> _Stored dataset items_:
******

(* ===== verification/Main.v ===== *)
(** * cmd: the program

    The administration server (cmd/admin/admin.go), the start of the
    controllers (cmd/server/server.go) and [main] (cmd/main.go), which hands
    them and the gateway to the kit; and what holds once the kit serves. *)
From stdpp Require Import relations.
From S2P Require Import Prelude Strconv Utils GoFloat Json Api LoadBalance Errors Request Response Effects Stream Filters.
From S2P Require Import Auth Usage RateLimit ClusterFilters Cluster Speech Route RouteManager Listener Serve Voices Bootkit Gateway.
From S2P Require Import Kube Controller ModelRouteController BackendController System.

(** ** cmd/admin/admin.go

    [A] is anypb.Any: what protobuf makes of a message, unless it cannot be
    marshalled (a text that is not UTF-8). *)
Class AnyPB (M A : Type) : Type := { anypb_New : M -> option A; anypb_UnmarshalTo : A -> option M }.
Class AnyPBLaws (M A : Type) `{AnyPB M A} : Prop := {
  anypb_roundtrip (m : M) (a : A) : anypb_New m = Some a -> anypb_UnmarshalTo a = Some m }.

Fixpoint sliceToAny {M A} `{AnyPB M A} (s : list M) : list A :=
  match s with
  | [] => []
  | v :: s => match anypb_New v with Some a => a :: sliceToAny s | None => sliceToAny s end
  end.

Record ConfigDump (A : Type) : Type := mkConfigDump {
  cd_Clusters : list A;
  cd_Routes : list A;
  cd_Listeners : list A }.
Arguments mkConfigDump {A}.
Arguments cd_Clusters {A}.
Arguments cd_Routes {A}.
Arguments cd_Listeners {A}.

******

> _YOUR ASSIGNMENT_:
Beginning with the line that contains "Class AnyPBLaws (M", write out every line through the end of the entries above, exactly.

> _ANSWER TO THE PROBLEM_:
Class AnyPBLaws (M A : Type) `{AnyPB M A} : Prop := {
  anypb_roundtrip (m : M) (a : A) : anypb_New m = Some a -> anypb_UnmarshalTo a = Some m }.

Fixpoint sliceToAny {M A} `{AnyPB M A} (s : list M) : list A :=
  match s with
  | [] => []
  | v :: s => match anypb_New v with Some a => a :: sliceToAny s | None => sliceToAny s end
  end.

Record ConfigDump (A : Type) : Type := mkConfigDump {
  cd_Clusters : list A;
  cd_Routes : list A;
  cd_Listeners : list A }.
Arguments mkConfigDump {A}.
Arguments cd_Clusters {A}.
Arguments cd_Routes {A}.
Arguments cd_Listeners {A}.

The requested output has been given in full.